**Required work**
Only lines with the string "system" are wanted. Pull them out of the data.

**Material supplied**
(** The first part that [test] accepts is changed by [f]. *)
Fixpoint at_part (test : DocPart -> bool) (f : DocPart -> DocPart) (parts : list DocPart)
    : option (list DocPart) :=
  match parts with
  | [] => None
  | p :: parts => if test p then Some (f p :: parts) else cons p <$> at_part test f parts
  end.

Fixpoint at_any_entry (test : DocPart -> bool) (f : DocPart -> DocPart) (doc : list EntryMap)
    : option (list EntryMap) :=
  match doc with
  | [] => None
  | e :: doc =>
      match at_part test f (em_parts e) with
      | Some parts => Some (set_em_parts e parts :: doc)
      | None => cons e <$> at_any_entry test f doc
      end
  end.

Definition set_dp_resolved (d : DocPart) : DocPart :=
  mk_doc_part (dp_id d) (dp_kind d) (dp_text d) (dp_call d) (dp_is_error d) (dp_questions d) (Some true)
    (dp_message d) (dp_output d) (dp_diff d) (dp_output_ref d) (dp_output_bytes d) (dp_diff_ref d)
    (dp_diff_stats d) (dp_subagent_ref d) (dp_subagent_status d) (dp_subagent_tail d).

Definition is_part (kind id : string) (d : DocPart) : bool :=
  String.eqb (dp_kind d) kind && String.eqb (dp_id d) id.

Definition resolve_input_part (doc : list EntryMap) (request_id : string) : bool * list EntryMap :=
  match at_any_entry (is_part "input" request_id) set_dp_resolved doc with
  | Some doc => (true, doc)
  | None => (false, doc)
  end.

Definition or_else {A} (x y : option A) : option A := match x with Some _ => x | None => y end.

Definition set_dp_subagent (r s t : option string) (d : DocPart) : DocPart :=
  mk_doc_part (dp_id d) (dp_kind d) (dp_text d) (dp_call d) (dp_is_error d) (dp_questions d)
    (dp_resolved d) (dp_message d) (dp_output d) (dp_diff d) (dp_output_ref d) (dp_output_bytes d)
    (dp_diff_ref d) (dp_diff_stats d) (or_else r (dp_subagent_ref d)) (or_else s (dp_subagent_status d))
    (or_else t (dp_subagent_tail d)).

(** [update_subagent_chip]: searched from the newest entry back. *)
Definition update_subagent_chip (doc : list EntryMap) (part_id : string) (r s t : option string)
    : bool * list EntryMap :=
  match at_any_entry (is_part "tool" part_id) (set_dp_subagent r s t) (rev doc) with
  | Some doc => (true, rev doc)
  | None => (false, doc)
  end.

(** *** Reading entries *)

Definition role_str (r : MessageRole) : string :=
  match r with User => "user" | Assistant => "assistant" | System => "system" end.

Definition role_of_value (v : Value) : option MessageRole :=
  s ← as_str v;
  if String.eqb s "user" then Some User else if String.eqb s "assistant" then Some Assistant
  else if String.eqb s "system" then Some System else None.

Definition status_str (s : MessageStatus) : string :=
  match s with Streaming => "streaming" | Complete => "complete" | Aborted => "aborted" end.

Definition status_of_value (v : Value) : option MessageStatus :=
  s ← as_str v;
  if String.eqb s "streaming" then Some Streaming else if String.eqb s "complete" then Some Complete
  else if String.eqb s "aborted" then Some Aborted else None.

(** The deep value of an entry map. *)
Definition entry_to_value (e : EntryMap) : Value :=
  Object ([("id", Str (em_id e)); ("role", Str (role_str (em_role e)));
           ("createdAt", Int (em_created_at e)); ("deviceId", Str (em_device_id e));
           ("parts", Array (part_to_value <$> em_parts e))] ++
    opt_field "status" (fun s => Str (status_str s)) (em_status e) ++
    opt_field "continuationOf" Str (em_continuation_of e) ++ []).

Section Reading.
(** The hex digits of [DefaultHasher] over an entry's text. *)
Context (stable_hash : Value -> string).

(** [serde_json::from_value::<RawEntry>]. *)
Definition strict_entry (v : Value) : option SessionMessageEntry :=
  i ← field_req as_str v "id"; role ← field_req role_of_value v "role";
  parts ← field_default (de_array doc_part_of_value) [] v "parts";
  created ← field_req as_i64 v "createdAt"; device ← field_req as_str v "deviceId";
  status ← de_option status_of_value v "status"; cont ← de_option as_str v "continuationOf";
  Some (mk_entry i role (from_doc_part <$> parts) created device status cont).

Definition salvage_part (part : Value) (entry_id : string) (ix : nat) : option MessagePart :=
  match part with
  | Object _ =>
      let id := default (entry_id ++ "#recovered-" ++ pretty ix)%string (obj_get part "id" ≫= as_str) in
      match obj_get part "text" ≫= as_str with
      | Some text => Some (TextPart id text)
      | None =>
          match obj_get part "call" ≫= call_of_value with
          | Some call =>
              Some (Tool (mk_tool_part id call (default false (obj_get part "isError" ≫= as_boolean))
                (default true (obj_get part "resolved" ≫= as_boolean)) (obj_get part "output" ≫= as_str)
                None None None None None None None None))
          | None => ErrorPart id <$> (obj_get part "message" ≫= as_str)
          end
      end
  | _ => None
  end.

(** One part of a salvaged entry. *)
Definition read_part (part : Value) (entry_id : string) (ix : nat) : option MessagePart :=
  match doc_part_of_value part with
  | Some d => Some (from_doc_part d)
  | None => salvage_part part entry_id ix
  end.

Fixpoint read_parts (entry_id : string) (ix : nat) (parts : list Value) : list MessagePart :=
  match parts with
  | [] => []
  | part :: parts =>
      match read_part part entry_id ix with
      | Some p => p :: read_parts entry_id (S ix) parts
      | None => read_parts entry_id (S ix) parts
      end
  end.

Definition salvage_entry (v : Value) : option SessionMessageEntry :=
  match v with
  | Object _ =>
      let id := default ("recovered-" ++ stable_hash v)%string (obj_get v "id" ≫= as_str) in
      let parts := match obj_get v "parts" with Some (Array l) => read_parts id 0 l | _ => [] end in
      Some (mk_entry id (default Assistant (obj_get v "role" ≫= role_of_value)) parts
              (default 0 (obj_get v "createdAt" ≫= as_i64))
              (default "" (obj_get v "deviceId" ≫= as_str)) (obj_get v "status" ≫= status_of_value)
              (obj_get v "continuationOf" ≫= as_str))
  | _ => None
  end.

Definition entry_from_json (v : Value) : option SessionMessageEntry :=
  match strict_entry v with Some e => Some e | None => salvage_entry v end.

(** [read_entries]: of the deep value of the list. *)
Definition read_values (l : list Value) : list SessionMessageEntry := omap entry_from_json l.
Definition read_entries (doc : list EntryMap) : list SessionMessageEntry :=
  read_values (entry_to_value <$> doc).

Lemma de_option_loose {A} (f : Value -> option A) v k x :
  f Null = None -> de_option f v k = Some x -> obj_get v k ≫= f = x.
Proof.
  intros Hn. unfold de_option.
  destruct (obj_get v k) as [[]|]; cbn; try (intros [= <-]; done);
    try (intros (y & -> & [= <-])%fmap_Some; done).
Qed.

Lemma read_parts_strict i ix ps ds :
  mapM doc_part_of_value ps = Some ds -> read_parts i ix ps = from_doc_part <$> ds.
Proof.
  revert ix ds. induction ps as [|p ps IH]; intros ix ds; cbn; [by intros [= <-]|].
  unfold read_part. destruct (doc_part_of_value p) as [d|]; [|done]. cbn.
  destruct (mapM doc_part_of_value ps) as [ds'|]; [|done]. cbn. intros [= <-]. by rewrite (IH _ ds').
Qed.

**Exercise solution**
  match r with User => "user" | Assistant => "assistant" | System => "system" end.
  else if String.eqb s "system" then Some System else None.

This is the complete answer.